Muraida has signed a contract with Soul Speak Press to publish a full-length memoir about her story of reclamation.
“It is the 10,000 foot view of each healing journey I embark on. There is not just one mountaintop. There are many. And even when I reach a summit I continue to circle back and keep doing the work,” she said.
Lonna Whiting: ‘Dining at the Dementia Cafe’
Whiting is writer and owner of lonna.co, a content marketing and communications company. She’s written and published extensively about the experience of helping her mother navigate a decade-long dementia journey, and she felt pulled to share a part of that journey in “Deserts to Mountaintops” in hopes of reaching a wider audience.
“I’m of the mind that the only way we’re going to figure out how to care for people with dementia and Alzheimer’s and hopefully someday have the medical knowledge to treat or prolong the health of those diagnosed, is through sharing our stories,” Whiting said.
In her chapter, Whiting uses the theme of food and eating to symbolize grieving the loss of her mother over the years. She explains that through food, she’s been able to connect with her mother when there are few ways left to do so.
“As she’s gotten sicker, she’s lost her ability to talk, even smile,” Whiting said. “Helping her eat has given me the gift of communing with her again.
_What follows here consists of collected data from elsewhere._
(** Draining the card without an interrupt in between is [handle_queue_interrupt]. *)
Lemma poll_drain n cx x self d s :
  NETWORK_INTERFACE x = Some self → VIRTIO_NET (shared x) = Some d →
  handle_queue_interrupt n (self, net_world d x) = Ret (tt, s) →
  rtc (λ a a', network_task_step cx a.1 a.2 = Ret (Next a'.1, a'.2)) (NetReceive, x) (NetAwait AtStart, put_net s x).
Proof.
  revert x self d. induction n as [|n IH]; intros x self d Hi Hd; [done|]. cbn [handle_queue_interrupt].
  unfold mbind, prog_bind. destruct (receive (self, net_world d x)) as [[r s1]| |] eqn:E1; [|done|done].
  pose proof (on_interface_eq _ x self d _ _ Hi Hd E1) as O1. destruct r as [b|e].
  - destruct (process_rx (rx_packet b) s1) as [[[] s2]| |] eqn:E2; [|done|done].
    destruct (recycle b s2) as [[[] s3]| |] eqn:E3; [|done|done]. intros E.
    assert (∀ s : NetworkInterface.t * world D R, s = (s.1, net_world (driver s.2) (put_net s x))) as Hs
      by (by intros [? []]).
    rewrite (Hs s1) in E2. rewrite (Hs s2) in E3. rewrite (Hs s3) in E.
    pose proof (on_interface_eq (process_rx (rx_packet b)) (put_net s1 x) s1.1 (driver s1.2) _ _ eq_refl eq_refl E2) as O2.
    pose proof (on_interface_eq (recycle b) (put_net s2 x) s2.1 (driver s2.2) _ _ eq_refl eq_refl E3) as O3.
    eapply (rtc_l _ _ (NetProcess b, put_net s1 x)); [cbn [network_task_step fst snd]; by rewrite O1|].
    eapply (rtc_l _ _ (NetRecycle b, put_net s2 x)); [cbn [network_task_step fst snd]; by rewrite O2|].
    eapply (rtc_l _ _ (NetReceive, put_net s3 x)); [cbn [network_task_step fst snd]; by rewrite O3|].
    by apply (IH (put_net s3 x) s3.1 (driver s3.2)).
  - intros [= <-]. apply rtc_once. cbn [network_task_step fst snd]. by rewrite O1.
Qed.

(** A queue of 100 makes 608 actions at the most, and every packet three. *)
Definition POLL_ROUNDS : nat := 609.

Lemma queued_bound {Q E} `{HQ : ArrayQueue Q E} `{HQok : !ArrayQueueOk Q E} (st : stream Q A TaskWaker) :
  stream_up st → (length (queued st) ≤ 100)%nat.
Proof. intros (q & Hq & _ & Hl). unfold queued, len, QUEUE_SIZE in *. rewrite Hq. lia. Qed.

Lemma fut_rank_bound cx f x : fut_ok cx f x → (fut_rank f x < POLL_ROUNDS + 3 * packets_left x)%nat.
Proof.
  unfold POLL_ROUNDS. destruct f as [[| |b n p]|s|[| |t]]; cbn [fut_ok fut_rank]; intros Hf; cbn [serial_rank]; try lia.
  - apply queued_bound in Hf. lia.
  - destruct Hf as [Hf%queued_bound _]. unfold poll_rank. destruct p as [| | |?|[]]; lia.
  - destruct Hf as (_ & _ & Hf). unfold net_rank.
    destruct s as [| |p| |b|b]; [lia|..]; destruct Hf as [Hf%queued_bound _]; try lia.
    unfold poll_rank. destruct p as [| | |?|[]]; lia.
  - cbn. lia.
  - cbn. lia.
  - cbn [time_rank]. destruct (decide _); lia.
Qed.

(** ** The executor's interface *)

Context {Q : Type} `{HQ : ArrayQueue Q TaskId} `{HQok : !ArrayQueueOk Q TaskId}.

(** None of the tasks ever ends, and none wakes another.  The card has [packets] at the
    most. *)
Definition kernel_future (packets : nat) : Future fut env Q := λ w f x q,
  '(f, x) ← poll_fut (POLL_ROUNDS + 3 * packets) w f x; Ret (false, f, x, q).

(** Every task has the identifier of its kind, and what it relies on. *)
Definition tasks_ok (packets : nat) (ts : gmap TaskId (Task fut)) x : Prop :=
  (packets_left x ≤ packets)%nat ∧
  ∀ i t, ts !! i = Some t → kind (future t) = i ∧ fut_ok (TaskWaker_new i) (future t) x.

Lemma tasks_ok_poll packets ts i t f x x' :
  tasks_ok packets ts x → ts !! i = Some t → (packets_left x' ≤ packets)%nat → kind f = i →
  fut_ok (TaskWaker_new i) f x' → only i x x' →
  tasks_ok packets (<[i := {| id := id t; future := f |}]> ts) x'.
Proof.
  intros [_ Hts] Hi Hc Hk Hf Ho. split; [done|]. intros j t'. rewrite lookup_insert_Some.
  intros [[<- <-]|[Hne Hj]]; [done|]. destruct (Hts j t' Hj) as [Hkj Hfj]. split; [done|].
  eapply fut_ok_only; [done| |done]. congruence.
Qed.

#[local] Instance kernel_future_ok (packets : nat) : FutureOk (Future0 := kernel_future packets) fut env Q.
Proof.
  refine {| budget := λ _, 0%nat; pool_ok := tasks_ok packets |}.
  intros ts i t [wi] x q Hts Hi Hw. cbn in Hw. subst wi. destruct (Hts) as [Hc Hall].
  destruct (Hall i t Hi) as [Hk Hf]. pose proof (fut_rank_bound _ _ _ Hf) as Hb.
  destruct (poll_fut_ok (POLL_ROUNDS + 3 * packets) (TaskWaker_new i) (future t) x)
    as (f' & x' & E & Hf' & Hc' & Hk' & Ho); [done|lia|].
  exists false, f', x', q, []. change {| task_id := i |} with (TaskWaker_new i).
  unfold poll_future, kernel_future. rewrite E, bind_Ret, app_nil_r.
  split_and!; try done. rewrite Hk in *. eapply tasks_ok_poll; try done. lia.
Defined.
End Proofs.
And we loved to eat together when she was healthy, so it’s extra healing for me.”
Whiting intends to keep writing about topics of dementia because she wants families to know they’re not alone.
“I hope people read it and get a better understanding about how we can say goodbye to someone we love a million times, but it doesn’t make it any easier,” she said. “And I also hope my story inspires others to share theirs, as well, because I just know the more we do that, the closer we’ll get to the first Alzheimer’s survivor.”
Since “Desert to Mountaintops” was published on Jan. 25, 2023, the book has been received with critical acclaim.
Within 24 hours of its launch, it hit 13 No. 1 categories on Amazon. The book continues to sell well among women looking for good reads on topics of spirituality, feminism, addiction, grief and general memoir.
The book is available on Amazon and Barnes and Noble in both print and digital formats. Buchanan intends to release an audio book featuring authors reading their own works sometime this spring.